> [Problem]: Scan the records and identify every line in which the string "Hnone" occurs, then return those lines.

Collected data
★ ★ ★ ★

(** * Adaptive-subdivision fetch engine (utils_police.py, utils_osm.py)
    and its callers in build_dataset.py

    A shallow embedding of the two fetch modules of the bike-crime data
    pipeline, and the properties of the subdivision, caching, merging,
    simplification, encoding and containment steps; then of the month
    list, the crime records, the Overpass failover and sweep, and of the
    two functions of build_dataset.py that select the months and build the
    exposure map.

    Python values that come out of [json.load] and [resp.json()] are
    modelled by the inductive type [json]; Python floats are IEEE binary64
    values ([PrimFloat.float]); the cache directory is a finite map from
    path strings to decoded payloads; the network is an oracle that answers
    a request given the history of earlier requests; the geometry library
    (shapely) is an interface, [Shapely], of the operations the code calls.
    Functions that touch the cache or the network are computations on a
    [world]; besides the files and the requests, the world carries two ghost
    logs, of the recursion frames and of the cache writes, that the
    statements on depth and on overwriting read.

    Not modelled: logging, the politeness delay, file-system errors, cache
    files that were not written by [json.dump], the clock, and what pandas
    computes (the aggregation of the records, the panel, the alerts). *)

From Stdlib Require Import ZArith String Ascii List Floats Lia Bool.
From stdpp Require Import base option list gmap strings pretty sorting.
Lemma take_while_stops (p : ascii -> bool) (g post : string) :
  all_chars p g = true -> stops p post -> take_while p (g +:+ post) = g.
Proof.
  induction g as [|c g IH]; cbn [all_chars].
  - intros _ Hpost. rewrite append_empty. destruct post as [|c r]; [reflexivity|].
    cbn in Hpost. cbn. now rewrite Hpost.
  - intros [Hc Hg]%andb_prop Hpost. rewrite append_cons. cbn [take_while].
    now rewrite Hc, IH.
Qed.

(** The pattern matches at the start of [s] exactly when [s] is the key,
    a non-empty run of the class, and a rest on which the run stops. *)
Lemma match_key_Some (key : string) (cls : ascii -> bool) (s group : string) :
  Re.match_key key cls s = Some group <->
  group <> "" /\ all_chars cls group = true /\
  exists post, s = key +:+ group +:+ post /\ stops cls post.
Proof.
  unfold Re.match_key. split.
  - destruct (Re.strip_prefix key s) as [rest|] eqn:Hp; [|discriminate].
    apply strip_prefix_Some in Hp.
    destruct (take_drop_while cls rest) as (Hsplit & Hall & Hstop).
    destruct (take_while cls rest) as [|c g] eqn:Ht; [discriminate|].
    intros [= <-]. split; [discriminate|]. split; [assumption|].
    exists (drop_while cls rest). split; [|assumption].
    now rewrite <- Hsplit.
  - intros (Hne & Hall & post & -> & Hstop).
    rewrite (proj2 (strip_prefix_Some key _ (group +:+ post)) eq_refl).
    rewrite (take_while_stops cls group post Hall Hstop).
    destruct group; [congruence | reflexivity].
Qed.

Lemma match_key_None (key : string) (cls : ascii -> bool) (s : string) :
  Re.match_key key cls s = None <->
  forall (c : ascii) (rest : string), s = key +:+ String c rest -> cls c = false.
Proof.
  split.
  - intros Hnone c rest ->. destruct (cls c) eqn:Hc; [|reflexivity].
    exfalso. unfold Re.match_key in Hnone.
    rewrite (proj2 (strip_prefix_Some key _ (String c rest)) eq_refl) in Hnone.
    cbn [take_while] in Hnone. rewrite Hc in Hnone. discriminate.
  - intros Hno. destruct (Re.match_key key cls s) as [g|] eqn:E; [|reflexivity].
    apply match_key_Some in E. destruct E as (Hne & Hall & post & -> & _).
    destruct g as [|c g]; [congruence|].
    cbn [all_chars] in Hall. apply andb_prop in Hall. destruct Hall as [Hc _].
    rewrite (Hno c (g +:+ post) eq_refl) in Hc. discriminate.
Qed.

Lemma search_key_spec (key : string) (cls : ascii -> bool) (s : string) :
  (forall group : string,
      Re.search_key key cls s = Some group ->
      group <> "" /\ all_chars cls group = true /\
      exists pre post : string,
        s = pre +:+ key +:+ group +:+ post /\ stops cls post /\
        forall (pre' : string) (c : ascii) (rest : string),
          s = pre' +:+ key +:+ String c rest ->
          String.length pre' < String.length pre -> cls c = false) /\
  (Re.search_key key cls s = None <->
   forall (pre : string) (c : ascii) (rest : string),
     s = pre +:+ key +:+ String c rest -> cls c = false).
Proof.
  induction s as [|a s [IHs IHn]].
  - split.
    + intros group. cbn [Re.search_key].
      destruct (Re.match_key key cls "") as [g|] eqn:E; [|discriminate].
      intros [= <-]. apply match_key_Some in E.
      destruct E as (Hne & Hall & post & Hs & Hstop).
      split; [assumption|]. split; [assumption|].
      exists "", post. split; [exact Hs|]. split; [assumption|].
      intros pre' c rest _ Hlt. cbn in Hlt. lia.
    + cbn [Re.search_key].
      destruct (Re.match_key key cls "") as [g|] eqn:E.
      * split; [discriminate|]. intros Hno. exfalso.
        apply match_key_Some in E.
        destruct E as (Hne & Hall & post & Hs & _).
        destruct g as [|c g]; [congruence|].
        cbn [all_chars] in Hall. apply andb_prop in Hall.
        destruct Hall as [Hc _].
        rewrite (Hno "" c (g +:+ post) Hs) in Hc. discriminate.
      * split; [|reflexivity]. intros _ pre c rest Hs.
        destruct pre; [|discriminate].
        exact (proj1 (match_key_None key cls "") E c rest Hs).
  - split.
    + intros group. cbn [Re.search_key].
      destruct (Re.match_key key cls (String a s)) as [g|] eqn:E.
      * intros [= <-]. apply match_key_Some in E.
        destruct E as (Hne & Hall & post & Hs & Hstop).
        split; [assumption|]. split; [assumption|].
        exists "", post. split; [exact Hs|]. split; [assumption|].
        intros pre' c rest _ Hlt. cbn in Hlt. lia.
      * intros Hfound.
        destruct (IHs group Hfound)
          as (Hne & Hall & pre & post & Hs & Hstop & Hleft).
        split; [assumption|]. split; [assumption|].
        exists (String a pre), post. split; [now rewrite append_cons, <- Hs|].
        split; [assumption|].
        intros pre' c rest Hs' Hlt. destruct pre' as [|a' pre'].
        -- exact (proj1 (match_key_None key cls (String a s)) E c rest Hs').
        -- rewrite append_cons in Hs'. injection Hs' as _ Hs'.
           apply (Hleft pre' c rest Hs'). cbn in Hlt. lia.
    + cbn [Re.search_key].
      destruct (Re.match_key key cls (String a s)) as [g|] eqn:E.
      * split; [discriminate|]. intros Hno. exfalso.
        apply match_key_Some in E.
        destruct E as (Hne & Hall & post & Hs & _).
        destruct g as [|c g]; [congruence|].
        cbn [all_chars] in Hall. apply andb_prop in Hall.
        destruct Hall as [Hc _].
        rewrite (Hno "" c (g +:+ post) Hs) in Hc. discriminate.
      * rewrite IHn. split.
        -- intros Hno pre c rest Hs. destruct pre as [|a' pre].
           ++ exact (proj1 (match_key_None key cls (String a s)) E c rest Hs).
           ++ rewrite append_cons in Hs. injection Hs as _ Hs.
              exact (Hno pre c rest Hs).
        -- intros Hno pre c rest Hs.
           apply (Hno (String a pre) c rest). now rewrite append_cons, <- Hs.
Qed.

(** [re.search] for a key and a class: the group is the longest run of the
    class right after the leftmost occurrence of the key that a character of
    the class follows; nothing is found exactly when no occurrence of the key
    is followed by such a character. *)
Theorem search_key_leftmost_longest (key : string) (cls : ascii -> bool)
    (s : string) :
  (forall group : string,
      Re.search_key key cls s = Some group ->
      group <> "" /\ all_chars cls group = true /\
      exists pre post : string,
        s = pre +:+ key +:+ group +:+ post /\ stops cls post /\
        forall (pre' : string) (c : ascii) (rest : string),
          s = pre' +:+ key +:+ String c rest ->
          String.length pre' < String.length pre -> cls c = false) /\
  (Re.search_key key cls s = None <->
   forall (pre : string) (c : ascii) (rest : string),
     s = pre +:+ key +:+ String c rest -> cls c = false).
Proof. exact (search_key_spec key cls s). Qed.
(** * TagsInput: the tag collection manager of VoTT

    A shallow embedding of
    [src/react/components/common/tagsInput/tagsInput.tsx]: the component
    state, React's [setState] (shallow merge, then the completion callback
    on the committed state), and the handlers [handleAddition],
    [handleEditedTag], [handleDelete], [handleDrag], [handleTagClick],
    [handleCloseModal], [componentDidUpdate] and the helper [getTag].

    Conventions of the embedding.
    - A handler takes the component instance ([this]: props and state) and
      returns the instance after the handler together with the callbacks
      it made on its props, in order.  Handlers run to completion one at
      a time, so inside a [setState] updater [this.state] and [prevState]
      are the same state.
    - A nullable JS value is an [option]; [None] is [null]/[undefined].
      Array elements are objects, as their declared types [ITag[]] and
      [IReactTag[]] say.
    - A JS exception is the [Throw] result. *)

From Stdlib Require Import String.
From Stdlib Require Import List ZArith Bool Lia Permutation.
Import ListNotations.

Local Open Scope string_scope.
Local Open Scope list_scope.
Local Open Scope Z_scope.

★ ★ ★ ★

> [Output below]:
  - intros Hnone c rest ->. destruct (cls c) eqn:Hc; [|reflexivity].
    exfalso. unfold Re.match_key in Hnone.
    rewrite (proj2 (strip_prefix_Some key _ (String c rest)) eq_refl) in Hnone.
    cbn [take_while] in Hnone. rewrite Hc in Hnone. discriminate.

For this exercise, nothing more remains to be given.